Des lignes de tram qui creusent le fossé social

L'extension du réseau de tram genevois, parmi d'autres, sous la loupe d'une sociologue.

L'extension du réseau de tram genevois, parmi d'autres, sous la loupe d'une sociologue.

Surprenante conclusion que celle obtenue par Hanja Maksim au cours de son travail de thèse à l'EPFL: les politiques d’expansion des transports publics peuvent renforcer certaines inégalités.

Que n’a-t-on chanté les louanges des politiques urbaines fortement favorables aux transports en commun ! Destinées généralement à inciter les utilisateurs à renoncer à leur véhicule individuel pour rejoindre les centres, ces efforts peuvent parfois déboucher sur des réalités moins réjouissantes.

Telle est l’une des conclusions auxquelles est parvenue la sociologue Hanja Maksim, doctorante au Laboratoire de sociologie urbaine de l’EPFL (LaSUR) sous la direction de Vincent Kaufmann. «Lorsque les politiques décident par exemple de prolonger une ligne de tram pour qu’elle atteigne une banlieue, il peut arriver qu’ils ne tiennent pas compte du fait que les habitants de ces quartiers n’ont pas de projet compatible – autrement dit que cette ligne directe vers le centre n’est pas forcément ce dont ils ont besoin pour leur existence quotidienne.» Pire, selon la chercheuse, certains types de développements de la mobilité, que ce soit par les transports publics ou en véhicule privé, peuvent faire augmenter la précarité de certaines populations. «Des personnes de condition modeste peuvent se voir contraintes d’accepter des emplois plus précaires, inconfortables parce que situés loin de chez eux, simplement parce que le moyen de s’y rendre a été développé», illustre-t-elle.

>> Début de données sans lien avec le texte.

(** * Credit-card statement extraction: [extract_cc_data.py]

    A shallow embedding of [StatementParser] and the properties of its
    line classifier, field extractor, year aggregator and exporter.

    Text is a [string] of 8-bit characters, read as the code points
    0..255 of a Python [str]; the character classes [\d] and [\s] of
    Python's [re] are the Unicode ones cut down to that range.  The
    amount of a record is a binary64 number ([spec_float]), as [float]
    makes it. *)

From Stdlib Require Import Bool Arith ZArith NArith Lia List Ascii String.
From Stdlib Require Import Permutation Sorted OrderedTypeEx.
From Stdlib Require Import Floats.SpecFloat.
Import ListNotations.
Open Scope string_scope.
Open Scope nat_scope.

Set Implicit Arguments.
Set Warnings "-abstract-large-number".

(* ================================================================== *)
(** * Characters and character classes *)
(* ================================================================== *)

Module Chars.

Definition code (c : ascii) : nat := nat_of_ascii c.

Definition in_range (lo hi : ascii) (c : ascii) : bool :=
  (code lo <=? code c) && (code c <=? code hi).

(** [[A-Z]], [[a-z]] and [\d]. *)
Definition is_upper : ascii -> bool := in_range "A" "Z".
Definition is_lower : ascii -> bool := in_range "a" "z".
Definition is_digit : ascii -> bool := in_range "0" "9".

(** [\s], which is also what [str.split()] and [str.strip()] treat as
    blank: TAB, LF, VT, FF, CR, FS, GS, RS, US, space, NEL and NBSP. *)
Definition is_space (c : ascii) : bool :=
  let n := code c in
  ((9 <=? n) && (n <=? 13)) || ((28 <=? n) && (n <=? 32))
  || (n =? 133) || (n =? 160).

Definition newline : ascii := ascii_of_nat 10.

(** A literal character of a pattern. *)
Definition lit (a : ascii) : ascii -> bool := Ascii.eqb a.

(** [str.lower()] on one character (ASCII letters; the other
    characters never reach it). *)
Definition lower (c : ascii) : ascii :=
  if is_upper c then ascii_of_nat (code c + 32) else c.

(** A literal letter under [re.IGNORECASE]. *)
Definition lit_ci (a : ascii) (c : ascii) : bool := Ascii.eqb a (lower c).

Definition digit_value (c : ascii) : nat := code c - 48.

Arguments lit a c : simpl never.
Arguments lit_ci a c : simpl never.

End Chars.
Import Chars.

(* ================================================================== *)
(** * Strings: the [str] methods the program calls *)
(* ================================================================== *)

Module Str.

Fixpoint forall_chars (p : ascii -> bool) (s : string) : bool :=
  match s with
  | EmptyString => true
  | String c s' => p c && forall_chars p s'
  end.

Fixpoint contains_char (a : ascii) (s : string) : bool :=
  match s with
  | EmptyString => false
  | String c s' => Ascii.eqb a c || contains_char a s'
  end.

Fixpoint filter_chars (p : ascii -> bool) (s : string) : string :=
  match s with
  | EmptyString => EmptyString
  | String c s' => if p c then String c (filter_chars p s') else filter_chars p s'
  end.

Fixpoint map_chars (f : ascii -> ascii) (s : string) : string :=
  match s with
  | EmptyString => EmptyString
  | String c s' => String (f c) (map_chars f s')
  end.

Fixpoint rev_onto (s acc : string) : string :=
  match s with
  | EmptyString => acc
  | String c s' => rev_onto s' (String c acc)
  end.

Definition rev (s : string) : string := rev_onto s EmptyString.

(** [s.replace(old, new)] for a one-character [old]. *)
Fixpoint replace (old : ascii) (new : string) (s : string) : string :=
  match s with
  | EmptyString => EmptyString
  | String c s' =>
      if Ascii.eqb old c then new ++ replace old new s'
      else String c (replace old new s')
  end.

(** [s.lower()]. *)
Definition lower (s : string) : string := map_chars Chars.lower s.

(** [s.lstrip()], [s.rstrip()], [s.strip()]. *)
Fixpoint lstrip (s : string) : string :=
  match s with
  | EmptyString => EmptyString
  | String c s' => if is_space c then lstrip s' else s
  end.

Definition rstrip (s : string) : string := rev (lstrip (rev s)).

Definition strip (s : string) : string := rstrip (lstrip s).

(** [s.split()]: the maximal runs of non-blank characters. [cur] is the
    run being read. *)
Fixpoint split_from (cur : string) (s : string) : list string :=
  match s with
  | EmptyString =>
      match cur with EmptyString => [] | _ => [cur] end
  | String c s' =>
      if is_space c then
        match cur with
        | EmptyString => split_from EmptyString s'
        | _ => cur :: split_from EmptyString s'
        end
      else split_from (cur ++ String c EmptyString) s'
  end.

Definition split (s : string) : list string := split_from EmptyString s.

(** [s.split(sep)] for a one-character [sep]: the pieces between the
    separators, empty pieces kept. *)
Fixpoint split_on_from (sep : ascii) (cur : string) (s : string) : list string :=
  match s with
  | EmptyString => [cur]
  | String c s' =>
      if Ascii.eqb sep c then cur :: split_on_from sep EmptyString s'
      else split_on_from sep (cur ++ String c EmptyString) s'
  end.

Definition split_on (sep : ascii) (s : string) : list string :=
  split_on_from sep EmptyString s.

(** [sep.join(ls)] is [String.concat sep ls]. *)
Definition join (sep : string) (ls : list string) : string :=
  String.concat sep ls.

(** [s[:n]]. *)
Definition take (n : nat) (s : string) : string := substring 0 n s.

(** A token as [split()] produces them: not empty, no blank inside. *)
Definition no_space (s : string) : bool :=
  forall_chars (fun c => negb (is_space c)) s.

Definition is_token (s : string) : Prop :=
  negb (String.eqb s EmptyString) && no_space s = true.

End Str.

(* ================================================================== *)
(** * Lists: Python slices *)
(* ================================================================== *)

Module Slice.

(** The bound [i] of a slice of a list of length [n], as Python
    normalises it: negative bounds count from the end, and both are
    clamped to [0..n]. *)
Definition bound (n : nat) (i : Z) : nat :=
  if (i <? 0)%Z then Z.to_nat (Z.max 0 (i + Z.of_nat n))
  else Nat.min (Z.to_nat i) n.

(** [l[start:stop]]. *)
Definition slice {A : Type} (l : list A) (start stop : Z) : list A :=
  let a := bound (List.length l) start in
  let b := bound (List.length l) stop in
  firstn (b - a) (skipn a l).

End Slice.

(* ================================================================== *)
(** * Regular expressions: Python's [re.match] *)
(* ================================================================== *)

Module Regex.

(** The fragment of the pattern language that the program and
    [_strptime] use. *)
Inductive regex : Type :=
| Eps
| Chr (p : ascii -> bool)        (* a literal, a class or an escape *)
| Seq (r1 r2 : regex)
| Alt (r1 r2 : regex)            (* [r1|r2], [r1] tried first *)
| Star (r : regex)               (* [r*], greedy *)
| Bol                            (* [^] *)
| Eol                            (* [$] *)
| Group (name : string) (r : regex).   (* [(?P<name>r)] *)

Infix ">>" := Seq (at level 61, right associativity).

(** [r+], [r?], [r{n}], [r{0,n}], [r{m,n}]. *)
Definition Plus (r : regex) : regex := r >> Star r.
Definition Opt (r : regex) : regex := Alt r Eps.

Fixpoint Rep (n : nat) (r : regex) : regex :=
  match n with
  | 0 => Eps
  | S n' => r >> Rep n' r
  end.

Fixpoint UpTo (n : nat) (r : regex) : regex :=
  match n with
  | 0 => Eps
  | S n' => Opt (r >> UpTo n' r)
  end.

Definition Range (m n : nat) (r : regex) : regex := Rep m r >> UpTo (n - m) r.

(** A word, each letter under [re.IGNORECASE]. *)
Fixpoint Word_ci (w : string) : regex :=
  match w with
  | EmptyString => Eps
  | String a w' => Chr (lit_ci a) >> Word_ci w'
  end.

(** A word, literally. *)
Fixpoint Word (w : string) : regex :=
  match w with
  | EmptyString => Eps
  | String a w' => Chr (lit a) >> Word w'
  end.

(** [a1|a2|...|an]. *)
Fixpoint Alts (rs : list regex) (last : regex) : regex :=
  match rs with
  | [] => last
  | r :: rs' => Alt r (Alts rs' last)
  end.

(** The state of a match: how many characters were consumed, what is
    left of the text, and the named groups closed so far. *)
Record mstate : Type := MState {
  pos : nat;
  rest : string;
  groups : list (string * string)
}.

Definition step (st : mstate) (s' : string) : mstate :=
  MState (S (pos st)) s' (groups st).

Definition close_group (name : string) (st0 st : mstate) : mstate :=
  MState (pos st) (rest st)
         ((name, substring 0 (pos st - pos st0) (rest st0)) :: groups st).

Section Matcher.
Variable A : Type.

(** The loop of [r*]: one more [body] that consumes something, then
    the loop again, else the continuation.  Each round consumes a
    character, so [fuel] = the length of the text left is never
    used up before the text is. *)
Fixpoint star_loop (body : mstate -> (mstate -> option A) -> option A)
         (fuel : nat) (st : mstate) (k : mstate -> option A) : option A :=
  match fuel with
  | 0 => k st
  | S fuel' =>
      match body st (fun st' =>
                       if pos st <? pos st' then star_loop body fuel' st' k
                       else None) with
      | Some x => Some x
      | None => k st
      end
  end.

(** The backtracking matcher in continuation-passing style: the
    first success in the engine's order of preference (left
    alternative first, longest repetition first). *)
Fixpoint rmatch (r : regex) (st : mstate) (k : mstate -> option A) : option A :=
  match r with
  | Eps => k st
  | Chr p =>
      match rest st with
      | String c s' => if p c then k (step st s') else None
      | EmptyString => None
      end
  | Seq r1 r2 => rmatch r1 st (fun st' => rmatch r2 st' k)
  | Alt r1 r2 =>
      match rmatch r1 st k with
      | Some x => Some x
      | None => rmatch r2 st k
      end
  | Star r1 => star_loop (rmatch r1) (String.length (rest st)) st k
  | Bol => if pos st =? 0 then k st else None
  | Eol =>
      match rest st with
      | EmptyString => k st
      | String c EmptyString => if Ascii.eqb c newline then k st else None
      | _ => None
      end
  | Group name r1 => rmatch r1 st (fun st' => k (close_group name st st'))
  end.
End Matcher.

(** [re.match(pattern, text)]: a match anchored at the start of
    [text]; [None] when there is none. *)
Definition re_match (r : regex) (text : string) : option mstate :=
  rmatch r (MState 0 text []) (fun st => Some st).

(** [m.group(name)] / [m.groupdict()[name]]. *)
Fixpoint group (name : string) (gs : list (string * string)) : option string :=
  match gs with
  | [] => None
  | (n, v) :: gs' => if String.eqb n name then Some v else group name gs'
  end.

Definition is_some {B : Type} (o : option B) : bool :=
  match o with Some _ => true | None => false end.

End Regex.
Import Regex.

(* ================================================================== *)
(** * The line classifier *)
(* ================================================================== *)

(** [date_pattern = r'^[A-Z][a-z]{2}\s+\d{1,2}$'] *)
Definition date_pattern : regex :=
  Bol >> Chr is_upper >> Rep 2 (Chr is_lower) >> Plus (Chr is_space)
      >> Range 1 2 (Chr is_digit) >> Eol.

(** [amount_pattern = r'^\$\d{1,3}(,\d{3})*\.\d{2}$'] *)
Definition amount_pattern : regex :=
  Bol >> Chr (lit "$") >> Range 1 3 (Chr is_digit)
      >> Star (Chr (lit ",") >> Rep 3 (Chr is_digit))
      >> Chr (lit ".") >> Rep 2 (Chr is_digit) >> Eol.

(** [is_date]: [bool(re.match(date_pattern, text))]. *)
Definition is_date (text : string) : bool := is_some (re_match date_pattern text).

(** [is_amount]: [bool(re.match(amount_pattern, text))]. *)
Definition is_amount (text : string) : bool := is_some (re_match amount_pattern text).

(** The condition of [parse_statement] on the tokens of a line:
    [len(parts) >= 4 and self.is_date(parts[0] + ' ' + parts[1])
     and self.is_amount(parts[-1])]. *)
Definition is_transaction_line (parts : list string) : bool :=
  (4 <=? List.length parts)
  && is_date (nth 0 parts "" ++ " " ++ nth 1 parts "")
  && is_amount (last parts "").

Elle s’est penchée pour son travail de thèse, qu’elle a défendu jeudi soir, sur quatre agglomérations aux caractéristiques bien particulières. Genève, Berne, Clermont-Ferrand et Grenoble ont ainsi été passées au crible, et un panel de leurs habitants interrogés. «Je me suis concentrée sur des groupes de population particulièrement touchés par des difficultés liées à la mobilité: les personnes âgées, les familles monoparentales et les personnes à faible revenu», explique Hanja Maksim.

Un travail de terrain qui lui a permis de mettre en lumière plusieurs paradoxes liés aux déplacements de chacun. Ainsi, le fait que les villes tendent de plus en plus à répudier l’automobile, qui résiste toutefois envers et contre tout grâce à ses avantages intrinsèques. Mais aussi, voire surtout, qu’une augmentation de l’offre en mobilité n’est pas forcément toujours ce qu’attendent ces populations. «On peut les comparer à des insulaires, image la chercheuse. Ce qui les intéresse le plus, ce n’est pas de pouvoir se rendre n’importe quand sur les îles voisines. C’est plutôt de pouvoir disposer de tout ce dont elles ont besoin sur leur propre île.» Traduite en termes urbanistique, cette métaphore appelle donc à des politiques qui viseraient davantage de diversification des activités dans chaque quartier, avec surtout des efforts pour y créer des emplois. Dans les faits, cela appelle à un rapprochement des services traitant de la mobilité avec ceux qui s’occupent d’aménagement du territoire.

Est-ce à dire que les urbanistes et planificateurs des quatre villes étudiées ont fait tout faux ? «Mon travail débouche sur certaines critiques, reconnaît Hanja Maksim. Mais j’apporte aussi un élément théorique qui permet de reconsidérer ces questionnements avec davantage de recul: la notion de motilité, théorisée par Vincent Kaufmann, qui ne se contente pas des critères de déplacements et d’accès. Il s’agit de prendre en compte également les projets de ces populations ainsi que leurs compétences dans la manière de se servir au mieux de l’offre à disposition – et j’ai pu constater que ces dernières étaient très poussées.»

Tous ces paramètres constituent le «capital de mobilité» de chacun. A l’instar d’un capital social ou économique, celui-ci peut révéler des inégalités insoupçonnées.